_EXERCISE GOAL:_ The line containing "- by apply (Hall _ _ Hv)." marks the end; copy exactly all lines from the start of the material up to and including it.

------ RECORDS FOR THIS TASK

(* ===== verification/RoundRuns.v ===== *)
(** * A file written, closed, mounted and read

    The round-trip theorems of [RoundTrip] applied to a concrete session: a
    device is formatted and mounted, a file "x" is written and closed, and a
    file "ab", which shares the sector of the first, is written up to its close. *)

From S2P Require Import RoundTrip Deletion HashIndex.

Definition rt_options : fffs_mount_options :=
  mk_mount_options true 64 16 (Some (fill 64 0)) 64 false (Some [0]) 1.

Definition rt_data : list Z := fill 100 7 ++ [1; 2; 3].

Definition rt_create : Z := Z.lor FFFS_O_WRONLY FFFS_O_CREATE.

Definition rt_script : @M Demo.backend unit :=
  (@fffs_format Demo.backend (mk_format_options 2 256) ;;
   @fffs_mount Demo.backend hash_index rt_options ;;
   @fffs_open Demo.backend hash_index 1000%nat 1 [120] rt_create ;;
   @fffs_write Demo.backend hash_index 1000%nat 1 (fill 20 5) ;;
   @fffs_close Demo.backend hash_index 1 ;;
   @fffs_open Demo.backend hash_index 1000%nat 2 [97; 98] rt_create ;;
   @fffs_write Demo.backend hash_index 1000%nat 2 rt_data).

(** The state before "ab" is closed, and after. *)
Definition rt_world : @world Demo.backend := snd (rt_script (Demo.start dev_blank)).

Definition rt_closed : @world Demo.backend :=
  snd (@fffs_close Demo.backend hash_index 2 rt_world).

#[local] Abbreviation rt_mem := (@mem Demo.backend (dev_nor 2048 4) rt_world).
#[local] Abbreviation rt_handle := (file_of (w_files rt_world) 2).

(** The record of "x". *)
Definition rt_first : fffs_md_record :=
  mk_md_record FFFS_MD_TYPE_FILE_ROOT_V1 FFFS_LIFECYCLE_VALID true 44427 0 1 0 23 20
    230 16.

Lemma dev_flash_ok (w : @world Demo.backend) :
  dv_fault (w_ctx w) = None ->
  bool_decide (map_Forall (fun _ v => is_u8 v) (dv_mem (w_ctx w))) = true ->
  @flash_ok Demo.backend (dev_nor 2048 4) w.
Proof.
  intros Hb Hall. apply bool_decide_eq_true in Hall. split; [exact Hb |].
  intros a. unfold dev_byte. destruct (_ !! _) as [v |] eqn:Hv; simpl.
  - by apply (Hall _ _ Hv).
  - unfold is_u8. lia.
Qed.

Lemma rt_flash_ok : @flash_ok Demo.backend (dev_nor 2048 4) rt_world.
Proof. apply dev_flash_ok; vm_compute; reflexivity. Qed.

(** A table with one entry, in its home bucket. *)
Lemma single_table_wf slot head :
  0 < slot ->
  table_wf 16 (<[Z.to_nat (slot mod 16) := mk_bucket slot head]>
    (replicate 16 (mk_bucket 0 0))).
Proof.
  intros Hs. pose proof (Z.mod_pos_bound slot 16 ltac:(lia)) as Hm.
  set (table := <[_ := _]> _).
  assert (Hat : forall i, 0 <= i < 16 -> slot_at table i <> 0 -> i = slot mod 16).
  { intros i Hi Hne. destruct (Z.eq_dec i (slot mod 16)) as [| Hd]; [done |].
    exfalso. apply Hne. unfold slot_at, bucket_at, table.
    rewrite nth_lookup, list_lookup_insert_ne, lookup_replicate_2 by lia. done. }
  split.
  - unfold table, zlen. by rewrite length_insert.
  - intros i j Hi Hj Hne Heq. rewrite (Hat i Hi Hne).
    symmetry. apply Hat; [done | congruence].
  - intros i p Hi Hp Hne Hd. rewrite (Hat i Hi Hne) in *.
    unfold slot_at, bucket_at, table, in_table, dist in *.
    rewrite nth_lookup, list_lookup_insert_eq in Hd by (rewrite length_replicate; lia).
    simpl in Hd. rewrite Z.leb_refl in Hd.
    destruct (Z.leb_spec (slot mod 16) p); lia.
Qed.

Lemma rt_index_ok : @idx_ok Demo.backend hash_index hash_cached (w_fs rt_world).
Proof.
  split; [by exists 4 |].
  assert (Ht : index_cache (w_fs rt_world) =
    <[Z.to_nat (44427 mod 16) := mk_bucket 44427 7]> (replicate 16 (mk_bucket 0 0)))
    by (vm_compute; reflexivity).
  rewrite Ht. by apply single_table_wf.
Qed.

Lemma rt_writer : @writer Demo.backend Demo.geo rt_mem rt_handle.
Proof.
  split; try (vm_compute; try split; done).
  - apply (bool_decide_unpack _). vm_compute. exact I.
  - right. vm_compute. discriminate.
  - apply (mem_bytes_erased rt_mem). vm_compute. reflexivity.
Qed.

Lemma rt_place : free_place Demo.geo rt_mem 7 [rt_first] 214 false.
Proof.
  split; [vm_compute; by split |].
  split; [vm_compute; reflexivity |]. split; [vm_compute; reflexivity |].
  split; [vm_compute; reflexivity |]. split; [done |].
  apply mem_bytes_erased. vm_compute. reflexivity.
Qed.

Lemma rt_log_ok : log_ok Demo.geo rt_mem (fs_log (w_fs rt_world)).
Proof.
  split; try (vm_compute; try split; done).
  apply mem_bytes_erased. vm_compute. reflexivity.
Qed.

Lemma rt_closing : @closing Demo.backend (dev_nor 2048 4) Demo.geo hash_index
  hash_cached 2 [rt_first] rt_world.
Proof.
  split.
  - vm_compute. reflexivity.
  - exact rt_flash_ok.
  - vm_compute. reflexivity.
  - vm_compute. by split.
  - exact rt_writer.
  - vm_compute. reflexivity.
  - vm_compute. reflexivity.
  - vm_compute. discriminate.
  - vm_compute. by split.
  - vm_compute. by split.
  - exact rt_place.
  - vm_compute. discriminate.
  - apply Forall_singleton. vm_compute. discriminate.
  - exact rt_index_ok.
  - exact rt_log_ok.
  - vm_compute. reflexivity.
  - left. vm_compute. lia.
Qed.

Lemma rt_open_ok : open_ok (w_fs rt_world) (w_files rt_world).
Proof.
  exists [2]. split; [| apply NoDup_singleton].
  split; [vm_compute; reflexivity |]. split; [done |].
  eexists. split; [vm_compute; reflexivity |]. reflexivity.
Qed.

Lemma rt_handle_open : open_writer_handle 2 rt_world.
Proof. split; [exact rt_open_ok | vm_compute; reflexivity..]. Qed.

Lemma rt_ready : @ready_to_close Demo.backend (dev_nor 2048 4) Demo.geo hash_index
  hash_cached 2 [rt_first] [97; 98] rt_data rt_world.
Proof.
  split.
  - exact rt_closing.
  - split; vm_compute; done.
  - vm_compute. reflexivity.
  - exact rt_handle_open.
  - apply (bool_decide_unpack _). vm_compute. exact I.
  - vm_compute. reflexivity.
  - vm_compute. reflexivity.
Qed.

(** ** Witnesses *)

Lemma close_commits_file_witness :
  exists w' e, @fffs_close Demo.backend hash_index 2 rt_world = (Ok tt, w') /\
    sector_records Demo.geo (@mem Demo.backend (dev_nor 2048 4) w') 7 =
      ([rt_first; mk_md_record FFFS_MD_TYPE_FILE_ROOT_V1 FFFS_LIFECYCLE_VALID true 18671 0
          1 23 107 103 214 16], e).
Proof.
  destruct (@close_commits_file Demo.backend (dev_nor 2048 4) Demo.valid Demo.geo
    Demo.geo_valid hash_index hash_cached 2 [rt_first] [97; 98] rt_data rt_world rt_ready)
    as (w' & Hrun & [[_ _ [e He] _ _ _ _ _ _ _] _ _ _]).
  exists w', e. split; [exact Hrun |].
  assert (Hc : closed_root rt_handle = mk_md_record FFFS_MD_TYPE_FILE_ROOT_V1
    FFFS_LIFECYCLE_VALID true 18671 0 1 23 107 103 214 16) by (vm_compute; reflexivity).
  rewrite <- Hc. exact He.
Defined.

(** The first file, read while the second is being written. *)
Lemma rt_first_scan : exists v,
  name_scan (root_value Demo.geo rt_mem)
    (@idx_map Demo.backend hash_index hash_cached (w_fs rt_world)) [120]
    (candidates [120]) = inr (Some (44427, 7, v)).
Proof. eexists. vm_compute. reflexivity. Qed.

Lemma rt_first_md :
  slot_md Demo.geo rt_mem 7 44427 FFFS_MD_MATCH_LIVE = inr rt_first.
Proof. vm_compute. reflexivity. Qed.

Lemma rt_first_content :
  root_payload Demo.geo rt_mem 7 rt_first ++ chain_bytes Demo.geo rt_mem [] = fill 20 5.
Proof. vm_compute. reflexivity. Qed.

Lemma open_reads_file_witness :
  exists w1 w2,
    @fffs_open Demo.backend hash_index 1000%nat 5 [120] FFFS_O_RDONLY rt_world = (Ok tt, w1) /\
    @fffs_read Demo.backend 1000%nat 5 50 w1 = (Ok (fill 20 5), w2).
Proof.
  destruct rt_first_scan as [v Hv].
  pose proof (@open_reads_file Demo.backend (dev_nor 2048 4) Demo.valid Demo.geo
    Demo.geo_valid hash_index hash_cached 1000%nat 5 [120] 50 44427 7 v rt_first []
    rt_world) as Hreads.
  cbv zeta in Hreads. rewrite rt_first_content in Hreads.
  destruct Hreads as (w1 & w2 & Hopen & Hread & _).
  - vm_compute. reflexivity.
  - exact rt_flash_ok.
  - exact rt_index_ok.
  - vm_compute. discriminate.
  - by split.
  - exact Hv.
  - exact rt_first_md.
  - constructor.
  - reflexivity.
  - by split.
  - done.
  - vm_compute. discriminate.
  - exists w1, w2. split; [exact Hopen | exact Hread].
Defined.

Lemma written_file_reads_back_witness :
  exists w1 w2 w3,
    @fffs_close Demo.backend hash_index 2 rt_world = (Ok tt, w1) /\
    @fffs_open Demo.backend hash_index 1000%nat 5 [97; 98] FFFS_O_RDONLY w1 = (Ok tt, w2) /\
    @fffs_read Demo.backend 1000%nat 5 103 w2 = (Ok rt_data, w3).
Proof.
  apply (@written_file_reads_back Demo.backend (dev_nor 2048 4) Demo.valid Demo.geo
    Demo.geo_valid hash_index hash_cached 1000%nat 2 5 [rt_first] [97; 98] rt_data
    rt_world rt_ready).
  - vm_compute. discriminate.
  - vm_compute. discriminate.
Defined.

(** ** The power cycle *)

Lemma rt_clean : @clean_journal Demo.backend Demo.geo hash_index hash_cached rt_mem
  (fs_log (w_fs rt_world)).
Proof.
  assert (Hj : journal Demo.geo rt_mem (fs_log (w_fs rt_world)) = [(44427, 7)])
    by (vm_compute; reflexivity).
  split.
  - split; vm_compute; try split; done.
  - rewrite Hj. apply Forall_singleton. right. vm_compute.
    split; [by split |]. right. by split.
  - rewrite Hj. intros l1 l2 Hl. apply (f_equal length) in Hl.
    rewrite length_app in Hl. simpl in Hl.
    pose proof (size_replay_map ∅ l1) as Hsz. rewrite map_size_empty in Hsz.
    assert (Hcap : @idx_capacity Demo.backend hash_index hash_cached Demo.geo = 16%nat)
      by (vm_compute; reflexivity).
    lia.
  - intros slot head Hl Hh. vm_compute in Hl. injection Hl as <- <-.
    exists rt_first. split; vm_compute; reflexivity.
Qed.

Lemma rt_closed_headers : @ring_headers Demo.backend Demo.geo
  (@mem Demo.backend (dev_nor 2048 4) rt_closed) (fs_log (w_fs rt_closed)).
Proof. demo_ring_headers. Qed.

Lemma rt_closed_ok : @flash_ok Demo.backend (dev_nor 2048 4) rt_closed.
Proof. apply dev_flash_ok; vm_compute; reflexivity. Qed.

Lemma rt_accepts : @mount_accepts Demo.backend Demo.geo hash_index rt_options.
Proof.
  split; try reflexivity.
  - intros _. split; [reflexivity |]. vm_compute. discriminate.
  - eexists. reflexivity.
  - exists [0]. split; [reflexivity |]. split; [reflexivity |]. vm_compute. discriminate.
Qed.

(** The device of [w] after the power was cut. *)
Definition power_off (w : @world Demo.backend) : @world Demo.backend :=
  mk_world (w_ctx w) fffs_zero ∅.

Lemma power_off_ok (w : @world Demo.backend) :
  @flash_ok Demo.backend (dev_nor 2048 4) w ->
  @flash_ok Demo.backend (dev_nor 2048 4) (power_off w).
Proof. done. Qed.

Lemma power_off_mem (w : @world Demo.backend) a :
  @mem Demo.backend (dev_nor 2048 4) (power_off w) a =
  @mem Demo.backend (dev_nor 2048 4) w a.
Proof. done. Qed.

Lemma file_survives_power_cycle_witness :
  exists w1 w3 w4 w5,
    @fffs_close Demo.backend hash_index 2 rt_world = (Ok tt, w1) /\
    @fffs_mount Demo.backend hash_index rt_options (power_off w1) =
      (Ok tt, w3) /\
    @fffs_open Demo.backend hash_index 1000%nat 5 [97; 98] FFFS_O_RDONLY w3 = (Ok tt, w4) /\
    @fffs_read Demo.backend 1000%nat 5 103 w4 = (Ok rt_data, w5).
Proof.
  destruct (@file_survives_power_cycle Demo.backend (dev_nor 2048 4) Demo.valid Demo.geo
    Demo.geo_valid hash_index hash_cached 1000%nat 2 5 [rt_first] [97; 98] rt_data
    rt_world rt_ready) as (w1 & Hclose & Hlater).
  - vm_compute. discriminate.
  - vm_compute. discriminate.
  - exact rt_clean.
  - vm_compute. reflexivity.
  - apply Nat.ltb_lt. vm_compute. reflexivity.
  - vm_compute. reflexivity.
  - assert (Hw1 : w1 = rt_closed) by (unfold rt_closed; by rewrite Hclose).
    rewrite Hw1 in Hlater, Hclose.
    destruct (Hlater rt_closed_headers rt_options (power_off rt_closed) rt_accepts
      (power_off_ok _ rt_closed_ok) (power_off_mem _))
      as (w3 & w4 & w5 & Hmount & Hopen & Hread).
    exists rt_closed, w3, w4, w5. exact (conj Hclose (conj Hmount (conj Hopen Hread))).
Defined.

(** ** Deleting the first file *)

Lemma rt_sane : sectors_sane Demo.geo 0 rt_mem.
Proof.
  intros s Hs _. change (2 <= s < 8) in Hs.
  assert (s = 7 \/ s = 2 \/ s = 3 \/ s = 4 \/ s = 5 \/ s = 6) as [-> | Hdead] by lia.
  - unfold sector_sane. intros _.
    assert (Hr : sector_records Demo.geo rt_mem 7 = ([rt_first], WEnd_erased))
      by (vm_compute; reflexivity).
    rewrite Hr. split; [done |]. split.
    + intros r r' Hin Hin'. apply list_elem_of_singleton in Hin as ->.
      apply list_elem_of_singleton in Hin' as ->. vm_compute. discriminate.
    + intros r Hin _. apply list_elem_of_singleton in Hin as ->. discriminate.
  - apply sector_sane_dead.
    destruct Hdead as [-> | [-> | [-> | [-> | ->]]]]; vm_compute; reflexivity.
Qed.

Lemma rt_deleting v :
  name_scan (root_value Demo.geo rt_mem)
    (@idx_map Demo.backend hash_index hash_cached (w_fs rt_world)) [120]
    (candidates [120]) = inr (Some (44427, 7, v)) ->
  @deleting Demo.backend (dev_nor 2048 4) Demo.geo hash_index hash_cached [120] 44427 7 v
    rt_world.
Proof.
  intros Hv. split.
  - vm_compute. reflexivity.
  - exact rt_flash_ok.
  - by split.
  - exact Hv.
  - exact rt_index_ok.
  - exact rt_log_ok.
  - vm_compute. reflexivity.
  - apply Nat.ltb_lt. vm_compute. reflexivity.
  - exact rt_sane.
Qed.

Lemma rt_only : name_scan (root_value Demo.geo rt_mem)
  (delete 44427 (@idx_map Demo.backend hash_index hash_cached (w_fs rt_world))) [120]
  (candidates [120]) = inr None.
Proof. vm_compute. reflexivity. Qed.

Lemma delete_removes_file_witness :
  exists w1 w2, @fffs_delete_file Demo.backend hash_index [120] rt_world = (Ok tt, w1) /\
    @idx_map Demo.backend hash_index hash_cached (w_fs w1) !! 44427 = None /\
    @fffs_open Demo.backend hash_index 1000%nat 5 [120] FFFS_O_RDONLY w1 =
      (Err FFFS_ERR_NOT_FOUND, w2).
Proof.
  destruct rt_first_scan as [v Hv].
  destruct (@delete_removes_file Demo.backend (dev_nor 2048 4) Demo.valid Demo.geo
    Demo.geo_valid hash_index hash_cached 1000%nat 5 [120] 44427 7 v rt_world
    (rt_deleting v Hv) rt_only rt_open_ok) as (w1 & w2 & Hdel & Hw1 & _ & Hopen).
  - vm_compute. reflexivity.
  - exists w1, w2. split; [exact Hdel |]. split; [| exact Hopen].
    rewrite (fd_map _ _ _ _ _ Hw1). apply lookup_delete_eq.
Defined.

Definition rt_deleted : @world Demo.backend :=
  snd (@fffs_delete_file Demo.backend hash_index [120] rt_world).

Lemma rt_deleted_headers : @ring_headers Demo.backend Demo.geo
  (@mem Demo.backend (dev_nor 2048 4) rt_deleted) (fs_log (w_fs rt_deleted)).
Proof. demo_ring_headers. Qed.

Lemma rt_deleted_ok : @flash_ok Demo.backend (dev_nor 2048 4) rt_deleted.
Proof. apply dev_flash_ok; vm_compute; reflexivity. Qed.

Lemma deletion_survives_power_cycle_witness :
  exists w1 w3 w4, @fffs_delete_file Demo.backend hash_index [120] rt_world = (Ok tt, w1) /\
    @fffs_mount Demo.backend hash_index rt_options (power_off w1) = (Ok tt, w3) /\
    @fffs_open Demo.backend hash_index 1000%nat 5 [120] FFFS_O_RDONLY w3 =
      (Err FFFS_ERR_NOT_FOUND, w4).
Proof.
  destruct rt_first_scan as [v Hv].
  destruct (@deletion_survives_power_cycle Demo.backend (dev_nor 2048 4) Demo.valid Demo.geo
    Demo.geo_valid hash_index hash_cached 1000%nat 5 [120] 44427 7 v rt_world
    (rt_deleting v Hv) rt_only rt_clean) as (w1 & Hdel & Hlater).
  - vm_compute. reflexivity.
  - vm_compute. reflexivity.
  - assert (Hw1 : w1 = rt_deleted) by (unfold rt_deleted; by rewrite Hdel).
    rewrite Hw1 in Hlater, Hdel.
    destruct (Hlater rt_deleted_headers rt_options (power_off rt_deleted) rt_accepts
      (power_off_ok _ rt_deleted_ok) (power_off_mem _)) as (w3 & w4 & Hmount & _ & Hopen).
    exists rt_deleted, w3, w4. exact (conj Hdel (conj Hmount Hopen)).
Defined.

------------

_EXERCISE RESULT:_
(* ===== verification/RoundRuns.v ===== *)
(** * A file written, closed, mounted and read

    The round-trip theorems of [RoundTrip] applied to a concrete session: a
    device is formatted and mounted, a file "x" is written and closed, and a
    file "ab", which shares the sector of the first, is written up to its close. *)

From S2P Require Import RoundTrip Deletion HashIndex.

Definition rt_options : fffs_mount_options :=
  mk_mount_options true 64 16 (Some (fill 64 0)) 64 false (Some [0]) 1.

Definition rt_data : list Z := fill 100 7 ++ [1; 2; 3].

Definition rt_create : Z := Z.lor FFFS_O_WRONLY FFFS_O_CREATE.

Definition rt_script : @M Demo.backend unit :=
  (@fffs_format Demo.backend (mk_format_options 2 256) ;;
   @fffs_mount Demo.backend hash_index rt_options ;;
   @fffs_open Demo.backend hash_index 1000%nat 1 [120] rt_create ;;
   @fffs_write Demo.backend hash_index 1000%nat 1 (fill 20 5) ;;
   @fffs_close Demo.backend hash_index 1 ;;
   @fffs_open Demo.backend hash_index 1000%nat 2 [97; 98] rt_create ;;
   @fffs_write Demo.backend hash_index 1000%nat 2 rt_data).

(** The state before "ab" is closed, and after. *)
Definition rt_world : @world Demo.backend := snd (rt_script (Demo.start dev_blank)).

Definition rt_closed : @world Demo.backend :=
  snd (@fffs_close Demo.backend hash_index 2 rt_world).

#[local] Abbreviation rt_mem := (@mem Demo.backend (dev_nor 2048 4) rt_world).
#[local] Abbreviation rt_handle := (file_of (w_files rt_world) 2).

(** The record of "x". *)
Definition rt_first : fffs_md_record :=
  mk_md_record FFFS_MD_TYPE_FILE_ROOT_V1 FFFS_LIFECYCLE_VALID true 44427 0 1 0 23 20
    230 16.

Lemma dev_flash_ok (w : @world Demo.backend) :
  dv_fault (w_ctx w) = None ->
  bool_decide (map_Forall (fun _ v => is_u8 v) (dv_mem (w_ctx w))) = true ->
  @flash_ok Demo.backend (dev_nor 2048 4) w.
Proof.
  intros Hb Hall. apply bool_decide_eq_true in Hall. split; [exact Hb |].
  intros a. unfold dev_byte. destruct (_ !! _) as [v |] eqn:Hv; simpl.
  - by apply (Hall _ _ Hv).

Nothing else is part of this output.